(What needs to be done):
Reproduce precisely the lines between the start of the data below and the line with "(Binary64.at_ (Binary64.ofZ 0) (Binary64.ofZ 0)))", both included.

Collected data:
(** C3, as stated, fails: doubling [nearlyStraightIndex] turns the index
    finger from curled to extended (its dot product goes from -1/128 to
    -1/32, across the threshold -0.015). *)
Lemma computeFingerStates_not_scale_invariant :
  ¬ (∀ (worldLandmarks : list Landmark) (factor : Q),
       length worldLandmarks = 21%nat → 0 < factor →
       computeFingerStates (scaleLandmarks factor worldLandmarks)
       = computeFingerStates worldLandmarks).
Proof.
  intros Hinv.
  specialize (Hinv nearlyStraightIndex 2 eq_refl eq_refl).
  vm_compute in Hinv. discriminate Hinv.
Qed.

(** The index finger of the witness in binary64: extended at the three
    sizes. *)
Example straightIndex_in_binary64 :
  let tip := Binary64.at_ (Binary64.literal 1 2) (Binary64.ofZ 0) in
  let pip := Binary64.at_ (Binary64.ofZ 0) (Binary64.ofZ 0) in
  let mcp := Binary64.at_ (Binary64.literal (-1) 4) (Binary64.ofZ 0) in
  Binary64.fingerState tip pip mcp = true
  ∧ Binary64.fingerState (Binary64.scaleLandmark (Binary64.pow2 1) tip)
      (Binary64.scaleLandmark (Binary64.pow2 1) pip)
      (Binary64.scaleLandmark (Binary64.pow2 1) mcp) = true
  ∧ Binary64.fingerState (Binary64.scaleLandmark (Binary64.pow2 (-1)) tip)
      (Binary64.scaleLandmark (Binary64.pow2 (-1)) pip)
      (Binary64.scaleLandmark (Binary64.pow2 (-1)) mcp) = true.
Proof. repeat split; by vm_compute. Qed.

(** Why the factors above are powers of two within range.  In binary64 a
    finger with [tip - pip = (1, 1, 0)] and [mcp - pip = (-1, 1/2, 0)] is
    extended, and is not on the hand enlarged by [2 ** 600]: the two
    products overflow to infinities of opposite sign and their sum is NaN. *)
Example enlarged_finger_overflows :
  Binary64.fingerState (Binary64.at_ (Binary64.ofZ 1) (Binary64.ofZ 1))
                       (Binary64.at_ (Binary64.ofZ 0) (Binary64.ofZ 0))
                       (Binary64.at_ (Binary64.ofZ (-1)) (Binary64.literal 1 2))
  = true
  ∧ Binary64.fingerState
      (Binary64.scaleLandmark (Binary64.pow2 600)
         (Binary64.at_ (Binary64.ofZ 1) (Binary64.ofZ 1)))
      (Binary64.scaleLandmark (Binary64.pow2 600)
         (Binary64.at_ (Binary64.ofZ 0) (Binary64.ofZ 0)))
      (Binary64.scaleLandmark (Binary64.pow2 600)
         (Binary64.at_ (Binary64.ofZ (-1)) (Binary64.literal 1 2)))
    = false.
Proof. split; by vm_compute. Qed.

(** A factor that is not a power of two rounds the coordinates: with
    [pip.x = 1.5], [tip.x = 1.5 + 2 ** -52] and [mcp.x = 1.5 - 2 ** 47] the
    finger is extended (its dot product is -1/32); multiplied by the double
    nearest to 4/3, tip and pip both become 2 and the dot product 0. *)
Example enlarged_finger_rounds :
  Binary64.fingerState
    (Binary64.at_ (Binary64.add (Binary64.literal 3 2) (Binary64.pow2 (-52)))
                  (Binary64.ofZ 0))
    (Binary64.at_ (Binary64.literal 3 2) (Binary64.ofZ 0))
    (Binary64.at_ (Binary64.sub (Binary64.literal 3 2) (Binary64.pow2 47))
                  (Binary64.ofZ 0))
  = true
  ∧ Binary64.fingerState
      (Binary64.scaleLandmark (Binary64.literal 4 3)
         (Binary64.at_ (Binary64.add (Binary64.literal 3 2) (Binary64.pow2 (-52)))
                       (Binary64.ofZ 0)))
      (Binary64.scaleLandmark (Binary64.literal 4 3)
         (Binary64.at_ (Binary64.literal 3 2) (Binary64.ofZ 0)))
      (Binary64.scaleLandmark (Binary64.literal 4 3)
         (Binary64.at_ (Binary64.sub (Binary64.literal 3 2) (Binary64.pow2 47))
                       (Binary64.ofZ 0)))
    = false.
Proof. split; by vm_compute. Qed.

End Scaling.

(** ** Running the methods *)

Section MethodCalculus.

Import GestureController.

Lemma result_eta {A} (r : Result A) :
  {| completion := completion r; final := final r; outputs := outputs r |} = r.
Proof. by destruct r. Qed.

(** A method that returned normally, followed by the rest. *)
Lemma bind_normal {A B} (m : M A) (k : A → M B) (c c1 : Controller) (a : A)
    (out : list Output) :
  m c = {| completion := Normal a; final := c1; outputs := out |} →
  (m ≫= k) c
  = {| completion := completion (k a c1); final := final (k a c1);
       outputs := out ++ outputs (k a c1) |}.
Proof. intros Hm. unfold mbind, M_bind. by rewrite Hm. Qed.

Lemma bind_thrown {A B} (m : M A) (k : A → M B) (c c1 : Controller)
    (out : list Output) :
  m c = {| completion := Thrown; final := c1; outputs := out |} →
  (m ≫= k) c = {| completion := Thrown; final := c1; outputs := out |}.
Proof. intros Hm. unfold mbind, M_bind. by rewrite Hm. Qed.

Lemma bind_this {B} (k : Controller → M B) (c : Controller) :
  (this ≫= k) c = k c c.
Proof. rewrite (bind_normal _ _ _ c c []) by done. apply result_eta. Qed.

Lemma bind_assign {B} (f : Controller → Controller) (k : unit → M B)
    (c : Controller) :
  (assign f ≫= k) c = k () (f c).
Proof. rewrite (bind_normal _ _ _ (f c) () []) by done. apply result_eta. Qed.

Lemma bind_mret {A B} (a : A) (k : A → M B) (c : Controller) :
  (mret a ≫= k) c = k a c.
Proof. rewrite (bind_normal _ _ _ c a []) by done. apply result_eta. Qed.

Lemma bind_defined {A B} (a : A) (k : A → M B) (c : Controller) :
  (defined (Some a) ≫= k) c = k a c.
Proof. apply bind_mret. Qed.

Lemma bind_output {B} (o : Output) (k : unit → M B) (c : Controller) :
  (output o ≫= k) c
  = {| completion := completion (k () c); final := final (k () c);
       outputs := o :: outputs (k () c) |}.
Proof. by rewrite (bind_normal _ _ _ c () [o]). Qed.

Lemma bind_assoc {A B C} (m : M A) (k1 : A → M B) (k2 : B → M C)
    (c : Controller) :
  ((m ≫= k1) ≫= k2) c = (m ≫= (λ a, k1 a ≫= k2)) c.
Proof.
  unfold mbind, M_bind.
  destruct (m c) as [[a|] c1 out1]; [| reflexivity]. cbn.
  destruct (k1 a c1) as [[b|] c2 out2]; [| reflexivity]. cbn.
  by rewrite app_assoc.
Qed.

End MethodCalculus.

(** ** The frame loop *)

Section Frames.

Import GestureController.
Local Open Scope Q_scope.

Variable Math_sqrt : Q → Q.

Lemma detectorRuns_inv (c : Controller) (frame : Frame) :
  detectorRuns c frame = true →
  model c = true
  ∧ Qeq_bool (currentTime frame) (lastVideoTime c) = false
  ∧ ((videoWidth frame =? 0)%nat || (videoHeight frame =? 0)%nat) = false.
Proof.
  unfold detectorRuns. rewrite !andb_true_iff, !negb_true_iff. tauto.
Qed.

Lemma drawDetections_no_hand (r : DetectResult) (c : Controller) :
  hasHand r = false →
  _drawDetections r c = {| completion := Normal (); final := c; outputs := [] |}.
Proof.
  intros Hhand. unfold _drawDetections. rewrite bind_this, Hhand.
  by destruct (ctx c).
Qed.

(** The frame pipeline up to the detector's answer. *)
Lemma processFrame_detects (c : Controller) (frame : Frame) :
  detectorRuns c frame = true →
  processFrame Math_sqrt frame c
  = (_drawDetections (results frame);;
     (if hasHand (results frame) then
        data ← _analyzeLandmarks Math_sqrt
                  (default [] (landmarks (results frame) ≫= head))
                  (default [] (head (worldLandmarks (results frame))));
        emit "update" (UpdatePayload data)
      else
        assign (set_prevHandPosition None);;
        emit "update" (UpdatePayload noHandData));;
     requestAnimationFrame LoopCallback)
    (set_lastVideoTime (currentTime frame) c).
Proof.
  intros (Hmodel & Htime & Hsize)%detectorRuns_inv.
  unfold processFrame. rewrite bind_this, Hmodel, Htime. cbn [negb].
  rewrite bind_assign, Hsize. reflexivity.
Qed.

Lemma processFrame_no_hand_smoothed (c : Controller) (frame : Frame) :
  hasHand (results frame) = false →
  smoothed (final (processFrame Math_sqrt frame c)) = smoothed c.
Proof.
  intros Hhand. unfold processFrame. rewrite bind_this.
  destruct (model c); [| reflexivity]. cbn [negb].
  destruct (Qeq_bool _ _); [reflexivity |].
  rewrite bind_assign.
  destruct (_ || _)%bool; [reflexivity |].
  rewrite (bind_normal _ _ _ _ _ _ (drawDetections_no_hand _ _ Hhand)).
  rewrite Hhand. reflexivity.
Qed.

Lemma processFrame_no_hand_result (c : Controller) (frame : Frame) :
  hasHand (results frame) = false →
  detectorRuns c frame = true →
  processFrame Math_sqrt frame c
  = {| completion := Normal ();
       final := set_prevHandPosition None (set_lastVideoTime (currentTime frame) c);
       outputs := [Emitted "update" (UpdatePayload noHandData);
                   AnimationFrameRequested LoopCallback] |}.
Proof.
  intros Hhand Hruns. rewrite (processFrame_detects _ _ Hruns).
  rewrite (bind_normal _ _ _ _ _ _ (drawDetections_no_hand _ _ Hhand)).
  rewrite Hhand. reflexivity.
Qed.

(** C8.  A frame without a hand never touches the smoothed signal.  When
    the detector runs on it and reports no hand, the frame completes
    normally, clears the previous-position baseline, and emits exactly one
    event: [update] with [{gesture: "none", present: false}] and no other
    field (then asks for the next animation frame). *)
Theorem processFrame_no_hand (c : Controller) (frame : Frame) :
  hasHand (results frame) = false →
  let r := processFrame Math_sqrt frame c in
  smoothed (final r) = smoothed c
  ∧ (detectorRuns c frame = true →
     completion r = Normal ()
     ∧ prevHandPosition (final r) = None
     ∧ outputs r
       = [Emitted "update"
            (UpdatePayload
               {| u_gesture := none; u_present := false;
                  u_openness := None; u_fingerStates := None;
                  u_position := None; u_movement := None;
                  u_pointer := None |});
          AnimationFrameRequested LoopCallback]).
Proof.
  intros Hhand r. subst r.
  split; [by apply processFrame_no_hand_smoothed |].
  intros Hruns. by rewrite (processFrame_no_hand_result c frame Hhand Hruns).
Qed.

(** *** A frame with a hand *)

Lemma lookup_21 {A} (l : list A) (j : nat) :
  length l = 21%nat → (j < 21)%nat → is_Some (l !! j).
Proof. intros Hlen Hj. apply lookup_lt_is_Some. lia. Qed.

Lemma computeFingerStates_defined (world : list Landmark) :
  length world = 21%nat → is_Some (computeFingerStates world).
Proof.
  intros Hlen.
  destruct (fingerDot_defined world 0 Hlen ltac:(lia)) as [d0 H0].
  destruct (fingerDot_defined world 1 Hlen ltac:(lia)) as [d1 H1].
  destruct (fingerDot_defined world 2 Hlen ltac:(lia)) as [d2 H2].
  destruct (fingerDot_defined world 3 Hlen ltac:(lia)) as [d3 H3].
  destruct (fingerDot_defined world 4 Hlen ltac:(lia)) as [d4 H4].
  rewrite (computeFingerStates_dots world d0 d1 d2 d3 d4) by done. eauto.
Qed.

Lemma computeOpenness_defined (world : list Landmark) :
  length world = 21%nat → is_Some (computeOpenness Math_sqrt world).
Proof.
  intros Hlen. unfold computeOpenness.
  destruct (lookup_21 world 0 Hlen ltac:(lia)) as [wrist ->].
  destruct (lookup_21 world 8 Hlen ltac:(lia)) as [t8 H8].
  destruct (lookup_21 world 12 Hlen ltac:(lia)) as [t12 H12].
  destruct (lookup_21 world 16 Hlen ltac:(lia)) as [t16 H16].
  destruct (lookup_21 world 20 Hlen ltac:(lia)) as [t20 H20].
  cbn [foldl mbind option_bind]. rewrite H8. cbn [mbind option_bind].
  rewrite H12. cbn [mbind option_bind]. rewrite H16. cbn [mbind option_bind].
  rewrite H20. cbn [mbind option_bind]. eauto.
Qed.

Lemma drawDetections_one_hand (r : DetectResult) (hand world : list Landmark)
    (c : Controller) :
  oneHand r hand world →
  _drawDetections r c = {| completion := Normal (); final := c; outputs := [] |}.
Proof.
  intros ([rest Hl] & _ & Hlen & _).
  unfold _drawDetections, hasHand. rewrite bind_this, Hl.
  destruct (ctx c); [| reflexivity]. cbn [negb mbind option_bind head default from_option id].
  assert (Hall : ∀ j, (j < 21)%nat → bool_decide (is_Some (hand !! j)) = true)
    by (intros j Hj; apply bool_decide_eq_true_2, lookup_21; done).
  cbn [forallb HAND_CONNECTIONS].
  rewrite !Hall by lia. reflexivity.
Qed.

(Worked solution):
(** C3, as stated, fails: doubling [nearlyStraightIndex] turns the index
    finger from curled to extended (its dot product goes from -1/128 to
    -1/32, across the threshold -0.015). *)
Lemma computeFingerStates_not_scale_invariant :
  ¬ (∀ (worldLandmarks : list Landmark) (factor : Q),
       length worldLandmarks = 21%nat → 0 < factor →
       computeFingerStates (scaleLandmarks factor worldLandmarks)
       = computeFingerStates worldLandmarks).
Proof.
  intros Hinv.
  specialize (Hinv nearlyStraightIndex 2 eq_refl eq_refl).
  vm_compute in Hinv. discriminate Hinv.
Qed.

(** The index finger of the witness in binary64: extended at the three
    sizes. *)
Example straightIndex_in_binary64 :
  let tip := Binary64.at_ (Binary64.literal 1 2) (Binary64.ofZ 0) in
  let pip := Binary64.at_ (Binary64.ofZ 0) (Binary64.ofZ 0) in
  let mcp := Binary64.at_ (Binary64.literal (-1) 4) (Binary64.ofZ 0) in
  Binary64.fingerState tip pip mcp = true
  ∧ Binary64.fingerState (Binary64.scaleLandmark (Binary64.pow2 1) tip)
      (Binary64.scaleLandmark (Binary64.pow2 1) pip)
      (Binary64.scaleLandmark (Binary64.pow2 1) mcp) = true
  ∧ Binary64.fingerState (Binary64.scaleLandmark (Binary64.pow2 (-1)) tip)
      (Binary64.scaleLandmark (Binary64.pow2 (-1)) pip)
      (Binary64.scaleLandmark (Binary64.pow2 (-1)) mcp) = true.
Proof. repeat split; by vm_compute. Qed.

(** Why the factors above are powers of two within range.  In binary64 a
    finger with [tip - pip = (1, 1, 0)] and [mcp - pip = (-1, 1/2, 0)] is
    extended, and is not on the hand enlarged by [2 ** 600]: the two
    products overflow to infinities of opposite sign and their sum is NaN. *)
Example enlarged_finger_overflows :
  Binary64.fingerState (Binary64.at_ (Binary64.ofZ 1) (Binary64.ofZ 1))
                       (Binary64.at_ (Binary64.ofZ 0) (Binary64.ofZ 0))
                       (Binary64.at_ (Binary64.ofZ (-1)) (Binary64.literal 1 2))
  = true
  ∧ Binary64.fingerState
      (Binary64.scaleLandmark (Binary64.pow2 600)
         (Binary64.at_ (Binary64.ofZ 1) (Binary64.ofZ 1)))
      (Binary64.scaleLandmark (Binary64.pow2 600)
         (Binary64.at_ (Binary64.ofZ 0) (Binary64.ofZ 0)))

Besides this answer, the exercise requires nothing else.